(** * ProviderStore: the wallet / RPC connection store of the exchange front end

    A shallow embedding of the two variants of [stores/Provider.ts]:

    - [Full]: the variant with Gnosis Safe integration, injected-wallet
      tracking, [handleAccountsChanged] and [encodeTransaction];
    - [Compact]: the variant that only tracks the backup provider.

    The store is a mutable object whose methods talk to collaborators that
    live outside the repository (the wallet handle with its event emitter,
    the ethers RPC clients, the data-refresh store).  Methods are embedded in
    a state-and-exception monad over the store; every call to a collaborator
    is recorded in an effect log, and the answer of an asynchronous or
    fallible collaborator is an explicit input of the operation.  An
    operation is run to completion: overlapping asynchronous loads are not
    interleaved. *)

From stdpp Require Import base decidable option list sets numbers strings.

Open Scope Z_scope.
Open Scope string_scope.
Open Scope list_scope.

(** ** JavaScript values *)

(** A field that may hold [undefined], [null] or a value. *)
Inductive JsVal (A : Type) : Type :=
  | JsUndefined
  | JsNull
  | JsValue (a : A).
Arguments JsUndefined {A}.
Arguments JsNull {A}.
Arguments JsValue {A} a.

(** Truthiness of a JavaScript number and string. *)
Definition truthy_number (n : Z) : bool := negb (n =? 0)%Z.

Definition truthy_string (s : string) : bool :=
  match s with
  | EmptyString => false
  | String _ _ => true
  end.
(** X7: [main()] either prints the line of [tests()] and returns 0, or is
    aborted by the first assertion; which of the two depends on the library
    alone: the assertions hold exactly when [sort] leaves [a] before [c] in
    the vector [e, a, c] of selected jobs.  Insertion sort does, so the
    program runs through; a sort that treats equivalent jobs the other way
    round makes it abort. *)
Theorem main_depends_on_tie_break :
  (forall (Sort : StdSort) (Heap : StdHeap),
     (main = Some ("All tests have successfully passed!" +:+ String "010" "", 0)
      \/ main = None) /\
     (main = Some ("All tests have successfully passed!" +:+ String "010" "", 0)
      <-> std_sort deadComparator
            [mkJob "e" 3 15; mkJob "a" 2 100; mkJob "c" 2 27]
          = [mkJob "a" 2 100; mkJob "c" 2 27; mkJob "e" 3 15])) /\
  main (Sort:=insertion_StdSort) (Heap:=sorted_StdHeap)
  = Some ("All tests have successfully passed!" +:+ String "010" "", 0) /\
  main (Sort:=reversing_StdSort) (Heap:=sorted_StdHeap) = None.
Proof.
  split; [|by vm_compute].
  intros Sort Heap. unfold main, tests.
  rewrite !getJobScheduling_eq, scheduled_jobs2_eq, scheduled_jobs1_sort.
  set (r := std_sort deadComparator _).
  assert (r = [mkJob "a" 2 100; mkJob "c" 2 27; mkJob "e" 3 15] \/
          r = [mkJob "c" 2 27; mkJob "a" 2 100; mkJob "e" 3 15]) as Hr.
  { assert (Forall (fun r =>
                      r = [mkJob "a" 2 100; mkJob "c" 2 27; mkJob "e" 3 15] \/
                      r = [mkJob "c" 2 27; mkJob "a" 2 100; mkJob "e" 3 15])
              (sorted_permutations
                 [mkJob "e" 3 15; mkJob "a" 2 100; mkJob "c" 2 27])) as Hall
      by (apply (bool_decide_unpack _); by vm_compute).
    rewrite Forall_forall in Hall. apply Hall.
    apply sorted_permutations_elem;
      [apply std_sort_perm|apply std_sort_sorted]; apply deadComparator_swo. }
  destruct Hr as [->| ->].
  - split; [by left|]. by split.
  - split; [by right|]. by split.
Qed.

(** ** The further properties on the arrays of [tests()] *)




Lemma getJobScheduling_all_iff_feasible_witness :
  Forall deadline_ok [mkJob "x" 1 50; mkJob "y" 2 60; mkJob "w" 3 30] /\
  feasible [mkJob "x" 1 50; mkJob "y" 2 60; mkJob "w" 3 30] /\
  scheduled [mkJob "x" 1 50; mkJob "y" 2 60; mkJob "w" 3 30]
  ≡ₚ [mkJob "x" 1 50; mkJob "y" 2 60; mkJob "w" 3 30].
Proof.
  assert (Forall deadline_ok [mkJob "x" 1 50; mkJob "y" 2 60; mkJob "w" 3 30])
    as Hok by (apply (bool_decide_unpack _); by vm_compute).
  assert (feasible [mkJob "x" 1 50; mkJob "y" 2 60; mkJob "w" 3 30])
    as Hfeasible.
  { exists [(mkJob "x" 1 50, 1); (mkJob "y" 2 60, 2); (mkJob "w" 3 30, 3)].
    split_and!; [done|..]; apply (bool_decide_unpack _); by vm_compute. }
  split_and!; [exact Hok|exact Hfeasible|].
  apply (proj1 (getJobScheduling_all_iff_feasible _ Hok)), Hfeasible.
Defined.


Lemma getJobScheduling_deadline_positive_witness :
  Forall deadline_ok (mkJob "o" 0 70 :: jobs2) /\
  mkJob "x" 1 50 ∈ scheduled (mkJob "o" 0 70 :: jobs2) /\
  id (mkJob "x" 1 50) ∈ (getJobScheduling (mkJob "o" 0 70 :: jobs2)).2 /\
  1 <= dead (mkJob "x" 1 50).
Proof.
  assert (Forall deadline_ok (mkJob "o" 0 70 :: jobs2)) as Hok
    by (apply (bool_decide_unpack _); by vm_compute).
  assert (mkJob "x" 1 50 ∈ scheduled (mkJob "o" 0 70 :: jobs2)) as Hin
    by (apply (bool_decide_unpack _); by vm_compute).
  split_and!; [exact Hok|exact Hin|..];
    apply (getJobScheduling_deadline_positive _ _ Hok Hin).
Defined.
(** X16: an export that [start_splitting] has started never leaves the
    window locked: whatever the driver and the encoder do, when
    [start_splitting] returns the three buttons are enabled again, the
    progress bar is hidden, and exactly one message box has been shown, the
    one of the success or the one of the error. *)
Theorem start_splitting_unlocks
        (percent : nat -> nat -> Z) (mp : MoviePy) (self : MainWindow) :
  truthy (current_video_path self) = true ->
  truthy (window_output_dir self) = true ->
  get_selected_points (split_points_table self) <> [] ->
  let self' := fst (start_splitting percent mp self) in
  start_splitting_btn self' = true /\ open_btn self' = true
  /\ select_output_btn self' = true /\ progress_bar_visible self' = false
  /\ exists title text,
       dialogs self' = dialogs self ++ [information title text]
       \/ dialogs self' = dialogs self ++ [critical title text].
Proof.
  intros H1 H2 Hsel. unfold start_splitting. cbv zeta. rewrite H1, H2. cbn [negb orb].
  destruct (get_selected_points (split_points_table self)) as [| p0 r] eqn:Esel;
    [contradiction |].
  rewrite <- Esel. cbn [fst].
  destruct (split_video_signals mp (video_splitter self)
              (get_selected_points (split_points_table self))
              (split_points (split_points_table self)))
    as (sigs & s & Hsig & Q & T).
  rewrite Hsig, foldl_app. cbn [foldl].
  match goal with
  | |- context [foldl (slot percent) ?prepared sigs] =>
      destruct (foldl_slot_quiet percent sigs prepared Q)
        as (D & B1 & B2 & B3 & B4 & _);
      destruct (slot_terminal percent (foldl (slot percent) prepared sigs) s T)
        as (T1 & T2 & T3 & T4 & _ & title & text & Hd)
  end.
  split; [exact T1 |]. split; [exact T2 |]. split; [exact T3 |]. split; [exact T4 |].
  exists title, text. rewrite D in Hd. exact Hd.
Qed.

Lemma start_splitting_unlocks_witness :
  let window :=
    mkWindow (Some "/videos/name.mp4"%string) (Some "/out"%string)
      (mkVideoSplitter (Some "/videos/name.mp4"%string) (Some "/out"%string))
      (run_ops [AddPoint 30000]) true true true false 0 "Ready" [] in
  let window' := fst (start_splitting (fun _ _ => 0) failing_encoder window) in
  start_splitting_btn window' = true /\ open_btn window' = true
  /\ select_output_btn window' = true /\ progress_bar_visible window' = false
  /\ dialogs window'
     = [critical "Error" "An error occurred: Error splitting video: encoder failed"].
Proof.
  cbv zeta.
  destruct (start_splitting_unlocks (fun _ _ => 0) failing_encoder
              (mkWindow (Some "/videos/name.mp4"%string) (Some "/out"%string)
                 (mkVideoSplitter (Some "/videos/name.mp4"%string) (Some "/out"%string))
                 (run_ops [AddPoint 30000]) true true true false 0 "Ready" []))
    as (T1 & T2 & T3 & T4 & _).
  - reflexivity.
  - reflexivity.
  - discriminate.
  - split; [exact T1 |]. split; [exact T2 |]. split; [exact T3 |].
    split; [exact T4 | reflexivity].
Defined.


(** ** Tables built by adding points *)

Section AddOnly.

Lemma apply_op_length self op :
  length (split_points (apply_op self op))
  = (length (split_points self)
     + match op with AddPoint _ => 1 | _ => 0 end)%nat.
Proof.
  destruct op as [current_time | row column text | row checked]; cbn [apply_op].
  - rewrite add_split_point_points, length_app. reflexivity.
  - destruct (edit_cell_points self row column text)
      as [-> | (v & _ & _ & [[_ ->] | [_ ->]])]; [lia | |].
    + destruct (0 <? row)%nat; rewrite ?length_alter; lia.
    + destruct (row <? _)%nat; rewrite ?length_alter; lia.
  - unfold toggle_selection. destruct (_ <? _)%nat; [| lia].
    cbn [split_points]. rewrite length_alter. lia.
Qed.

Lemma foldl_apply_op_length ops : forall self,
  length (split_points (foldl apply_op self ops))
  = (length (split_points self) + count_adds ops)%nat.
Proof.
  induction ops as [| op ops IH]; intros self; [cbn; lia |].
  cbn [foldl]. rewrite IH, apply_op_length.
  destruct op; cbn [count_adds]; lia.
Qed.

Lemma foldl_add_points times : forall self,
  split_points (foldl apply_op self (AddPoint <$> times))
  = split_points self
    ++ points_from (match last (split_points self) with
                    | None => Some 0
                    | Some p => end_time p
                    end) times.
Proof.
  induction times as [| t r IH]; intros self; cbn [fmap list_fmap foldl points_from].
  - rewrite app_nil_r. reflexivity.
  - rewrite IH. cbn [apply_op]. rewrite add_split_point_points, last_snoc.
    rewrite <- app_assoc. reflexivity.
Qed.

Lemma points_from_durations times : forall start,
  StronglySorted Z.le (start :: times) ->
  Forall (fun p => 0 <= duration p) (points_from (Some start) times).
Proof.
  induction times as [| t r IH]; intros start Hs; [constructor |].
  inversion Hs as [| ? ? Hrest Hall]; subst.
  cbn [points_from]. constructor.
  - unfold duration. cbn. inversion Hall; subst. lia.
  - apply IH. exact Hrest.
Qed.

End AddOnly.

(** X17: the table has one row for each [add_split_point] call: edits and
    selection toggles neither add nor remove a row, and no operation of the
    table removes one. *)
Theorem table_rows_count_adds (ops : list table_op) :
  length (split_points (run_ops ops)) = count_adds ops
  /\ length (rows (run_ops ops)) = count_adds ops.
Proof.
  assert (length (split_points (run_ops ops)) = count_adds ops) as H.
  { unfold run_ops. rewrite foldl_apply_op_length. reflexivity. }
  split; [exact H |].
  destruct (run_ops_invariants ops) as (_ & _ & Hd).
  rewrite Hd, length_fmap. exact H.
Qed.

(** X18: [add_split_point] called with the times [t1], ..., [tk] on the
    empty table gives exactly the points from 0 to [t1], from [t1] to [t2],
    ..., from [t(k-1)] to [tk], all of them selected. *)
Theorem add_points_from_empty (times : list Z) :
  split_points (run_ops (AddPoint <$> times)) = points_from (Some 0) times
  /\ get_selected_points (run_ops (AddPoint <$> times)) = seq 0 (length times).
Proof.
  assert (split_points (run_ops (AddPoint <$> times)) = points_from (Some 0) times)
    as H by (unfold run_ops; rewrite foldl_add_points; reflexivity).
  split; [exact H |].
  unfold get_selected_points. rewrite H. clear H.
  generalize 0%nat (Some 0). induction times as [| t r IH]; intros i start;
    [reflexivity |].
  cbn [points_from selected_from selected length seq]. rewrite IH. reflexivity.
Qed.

________

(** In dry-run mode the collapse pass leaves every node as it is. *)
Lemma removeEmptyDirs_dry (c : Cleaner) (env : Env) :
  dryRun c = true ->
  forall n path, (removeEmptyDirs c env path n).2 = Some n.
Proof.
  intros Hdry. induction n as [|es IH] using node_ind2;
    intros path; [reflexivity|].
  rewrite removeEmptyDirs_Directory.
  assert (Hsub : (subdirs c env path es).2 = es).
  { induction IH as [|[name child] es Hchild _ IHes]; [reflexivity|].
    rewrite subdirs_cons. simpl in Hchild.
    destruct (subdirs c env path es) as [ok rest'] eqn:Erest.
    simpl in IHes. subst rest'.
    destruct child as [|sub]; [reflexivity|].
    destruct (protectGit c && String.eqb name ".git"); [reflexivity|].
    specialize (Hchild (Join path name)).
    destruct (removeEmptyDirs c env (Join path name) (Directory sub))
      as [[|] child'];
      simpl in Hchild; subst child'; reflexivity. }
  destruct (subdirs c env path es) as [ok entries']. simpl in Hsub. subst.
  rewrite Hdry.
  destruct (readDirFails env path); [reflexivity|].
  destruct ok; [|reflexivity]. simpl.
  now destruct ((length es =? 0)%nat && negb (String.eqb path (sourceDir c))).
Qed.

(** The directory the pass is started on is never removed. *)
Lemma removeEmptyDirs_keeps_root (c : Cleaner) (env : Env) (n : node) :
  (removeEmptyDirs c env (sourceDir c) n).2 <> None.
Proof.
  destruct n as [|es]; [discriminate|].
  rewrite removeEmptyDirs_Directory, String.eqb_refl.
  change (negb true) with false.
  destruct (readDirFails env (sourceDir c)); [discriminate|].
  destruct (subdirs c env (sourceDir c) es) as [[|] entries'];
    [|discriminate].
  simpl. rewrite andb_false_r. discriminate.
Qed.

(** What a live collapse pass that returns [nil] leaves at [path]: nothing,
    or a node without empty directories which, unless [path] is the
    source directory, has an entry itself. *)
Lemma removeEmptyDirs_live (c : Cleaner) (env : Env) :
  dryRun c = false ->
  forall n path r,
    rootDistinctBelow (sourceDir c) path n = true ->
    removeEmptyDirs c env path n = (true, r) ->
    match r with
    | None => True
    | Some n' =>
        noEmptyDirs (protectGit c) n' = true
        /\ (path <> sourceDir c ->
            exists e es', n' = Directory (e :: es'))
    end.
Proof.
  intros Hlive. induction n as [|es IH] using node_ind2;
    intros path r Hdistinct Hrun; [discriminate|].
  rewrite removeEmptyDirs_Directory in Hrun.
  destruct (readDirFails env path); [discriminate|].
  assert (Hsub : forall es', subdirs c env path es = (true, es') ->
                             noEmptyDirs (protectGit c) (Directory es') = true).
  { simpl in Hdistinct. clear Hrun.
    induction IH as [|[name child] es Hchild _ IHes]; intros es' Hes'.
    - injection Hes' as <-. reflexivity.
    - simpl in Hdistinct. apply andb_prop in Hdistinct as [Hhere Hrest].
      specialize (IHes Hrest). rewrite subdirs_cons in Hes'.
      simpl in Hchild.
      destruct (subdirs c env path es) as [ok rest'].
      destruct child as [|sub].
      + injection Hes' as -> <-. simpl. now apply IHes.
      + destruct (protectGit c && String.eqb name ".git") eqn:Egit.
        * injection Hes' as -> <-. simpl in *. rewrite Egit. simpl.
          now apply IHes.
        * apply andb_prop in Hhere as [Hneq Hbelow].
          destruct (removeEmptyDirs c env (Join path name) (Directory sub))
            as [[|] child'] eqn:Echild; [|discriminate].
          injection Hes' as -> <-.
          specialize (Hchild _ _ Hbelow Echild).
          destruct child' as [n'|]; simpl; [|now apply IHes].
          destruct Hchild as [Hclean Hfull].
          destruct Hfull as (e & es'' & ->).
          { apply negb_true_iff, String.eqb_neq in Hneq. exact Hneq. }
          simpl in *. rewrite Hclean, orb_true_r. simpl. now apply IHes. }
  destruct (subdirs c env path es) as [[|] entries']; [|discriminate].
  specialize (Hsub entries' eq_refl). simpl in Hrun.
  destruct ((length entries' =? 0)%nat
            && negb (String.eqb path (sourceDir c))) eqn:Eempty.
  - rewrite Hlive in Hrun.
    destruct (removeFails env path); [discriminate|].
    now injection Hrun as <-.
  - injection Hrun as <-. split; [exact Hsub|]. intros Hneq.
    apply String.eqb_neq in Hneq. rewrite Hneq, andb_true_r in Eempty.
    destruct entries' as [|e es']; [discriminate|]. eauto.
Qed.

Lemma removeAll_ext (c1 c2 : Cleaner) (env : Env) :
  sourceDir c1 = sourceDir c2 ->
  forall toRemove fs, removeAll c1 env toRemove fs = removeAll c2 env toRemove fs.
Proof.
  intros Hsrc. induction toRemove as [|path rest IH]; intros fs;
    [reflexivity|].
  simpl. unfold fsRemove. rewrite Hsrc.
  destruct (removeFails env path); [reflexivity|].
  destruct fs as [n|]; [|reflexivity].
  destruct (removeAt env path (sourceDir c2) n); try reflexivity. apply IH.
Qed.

________

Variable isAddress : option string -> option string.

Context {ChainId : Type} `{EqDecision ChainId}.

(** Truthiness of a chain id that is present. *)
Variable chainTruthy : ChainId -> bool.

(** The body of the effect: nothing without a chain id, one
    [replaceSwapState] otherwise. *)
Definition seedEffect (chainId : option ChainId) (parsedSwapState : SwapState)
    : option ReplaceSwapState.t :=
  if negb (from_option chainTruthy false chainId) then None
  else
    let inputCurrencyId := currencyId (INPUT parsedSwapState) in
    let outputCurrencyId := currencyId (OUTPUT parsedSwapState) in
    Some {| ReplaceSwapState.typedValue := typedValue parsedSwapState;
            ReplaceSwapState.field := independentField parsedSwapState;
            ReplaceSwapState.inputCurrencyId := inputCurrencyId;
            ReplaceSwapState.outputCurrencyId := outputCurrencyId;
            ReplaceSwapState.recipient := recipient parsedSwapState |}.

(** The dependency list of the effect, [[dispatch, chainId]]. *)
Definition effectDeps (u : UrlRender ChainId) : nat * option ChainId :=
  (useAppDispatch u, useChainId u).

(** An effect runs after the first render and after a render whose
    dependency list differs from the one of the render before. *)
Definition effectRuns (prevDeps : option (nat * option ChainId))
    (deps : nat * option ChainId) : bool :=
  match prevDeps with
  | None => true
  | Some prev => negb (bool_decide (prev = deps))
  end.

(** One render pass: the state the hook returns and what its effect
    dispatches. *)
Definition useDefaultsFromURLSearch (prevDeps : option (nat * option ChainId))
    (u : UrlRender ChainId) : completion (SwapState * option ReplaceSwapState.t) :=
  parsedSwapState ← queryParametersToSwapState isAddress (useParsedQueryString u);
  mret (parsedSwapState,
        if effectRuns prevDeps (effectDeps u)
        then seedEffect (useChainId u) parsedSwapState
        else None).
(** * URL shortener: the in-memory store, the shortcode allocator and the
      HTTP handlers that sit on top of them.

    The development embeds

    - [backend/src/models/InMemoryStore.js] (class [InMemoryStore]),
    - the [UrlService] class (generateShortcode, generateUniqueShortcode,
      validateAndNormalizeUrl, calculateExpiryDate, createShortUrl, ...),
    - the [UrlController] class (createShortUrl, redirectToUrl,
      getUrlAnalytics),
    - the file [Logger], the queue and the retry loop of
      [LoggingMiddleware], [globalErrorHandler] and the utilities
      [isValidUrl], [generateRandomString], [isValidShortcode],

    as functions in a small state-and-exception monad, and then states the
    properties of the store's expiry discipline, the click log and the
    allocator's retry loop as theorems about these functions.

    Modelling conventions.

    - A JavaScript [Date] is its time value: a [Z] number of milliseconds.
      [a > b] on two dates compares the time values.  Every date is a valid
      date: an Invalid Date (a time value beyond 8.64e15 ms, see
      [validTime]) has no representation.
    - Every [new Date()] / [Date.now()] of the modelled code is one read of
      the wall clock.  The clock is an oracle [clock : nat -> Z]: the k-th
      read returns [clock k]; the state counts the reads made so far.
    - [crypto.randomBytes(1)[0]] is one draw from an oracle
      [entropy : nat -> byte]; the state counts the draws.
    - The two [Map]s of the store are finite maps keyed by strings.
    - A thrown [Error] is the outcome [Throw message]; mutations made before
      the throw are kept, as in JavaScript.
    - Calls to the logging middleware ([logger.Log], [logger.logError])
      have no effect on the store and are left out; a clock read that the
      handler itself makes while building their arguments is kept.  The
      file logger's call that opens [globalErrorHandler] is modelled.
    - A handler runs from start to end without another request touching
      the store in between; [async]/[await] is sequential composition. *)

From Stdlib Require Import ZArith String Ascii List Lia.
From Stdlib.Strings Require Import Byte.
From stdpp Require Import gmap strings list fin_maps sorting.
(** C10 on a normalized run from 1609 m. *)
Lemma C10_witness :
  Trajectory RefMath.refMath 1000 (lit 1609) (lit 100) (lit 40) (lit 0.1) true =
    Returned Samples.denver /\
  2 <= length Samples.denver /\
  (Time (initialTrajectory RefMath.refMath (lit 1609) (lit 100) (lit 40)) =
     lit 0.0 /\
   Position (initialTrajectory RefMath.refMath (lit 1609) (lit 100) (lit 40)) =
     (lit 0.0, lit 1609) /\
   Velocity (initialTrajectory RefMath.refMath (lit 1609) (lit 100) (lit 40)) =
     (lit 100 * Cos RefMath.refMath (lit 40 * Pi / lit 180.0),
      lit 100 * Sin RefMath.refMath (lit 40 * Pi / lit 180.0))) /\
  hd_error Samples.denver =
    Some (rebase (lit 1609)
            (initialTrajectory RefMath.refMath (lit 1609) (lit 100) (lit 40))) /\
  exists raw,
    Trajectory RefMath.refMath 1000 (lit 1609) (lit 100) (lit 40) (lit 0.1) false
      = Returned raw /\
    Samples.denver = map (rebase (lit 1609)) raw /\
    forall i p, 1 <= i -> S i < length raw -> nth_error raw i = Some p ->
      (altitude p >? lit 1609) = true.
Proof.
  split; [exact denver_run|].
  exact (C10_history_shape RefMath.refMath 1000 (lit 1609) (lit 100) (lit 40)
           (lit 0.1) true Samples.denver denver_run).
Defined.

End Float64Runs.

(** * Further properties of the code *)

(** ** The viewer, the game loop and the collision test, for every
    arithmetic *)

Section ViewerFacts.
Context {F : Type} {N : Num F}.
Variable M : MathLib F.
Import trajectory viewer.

________

EXERCISE INSTRUCTIONS: Above are the entries. Output exactly the lines beginning with the line that has "- rewrite IH." and ending with the line that has "cbn [points_from]. constructor.".

EXERCISE SOLUTION:
  - rewrite IH. cbn [apply_op]. rewrite add_split_point_points, last_snoc.
    rewrite <- app_assoc. reflexivity.
Qed.

Lemma points_from_durations times : forall start,
  StronglySorted Z.le (start :: times) ->
  Forall (fun p => 0 <= duration p) (points_from (Some start) times).
Proof.
  induction times as [| t r IH]; intros start Hs; [constructor |].
  inversion Hs as [| ? ? Hrest Hall]; subst.
  cbn [points_from]. constructor.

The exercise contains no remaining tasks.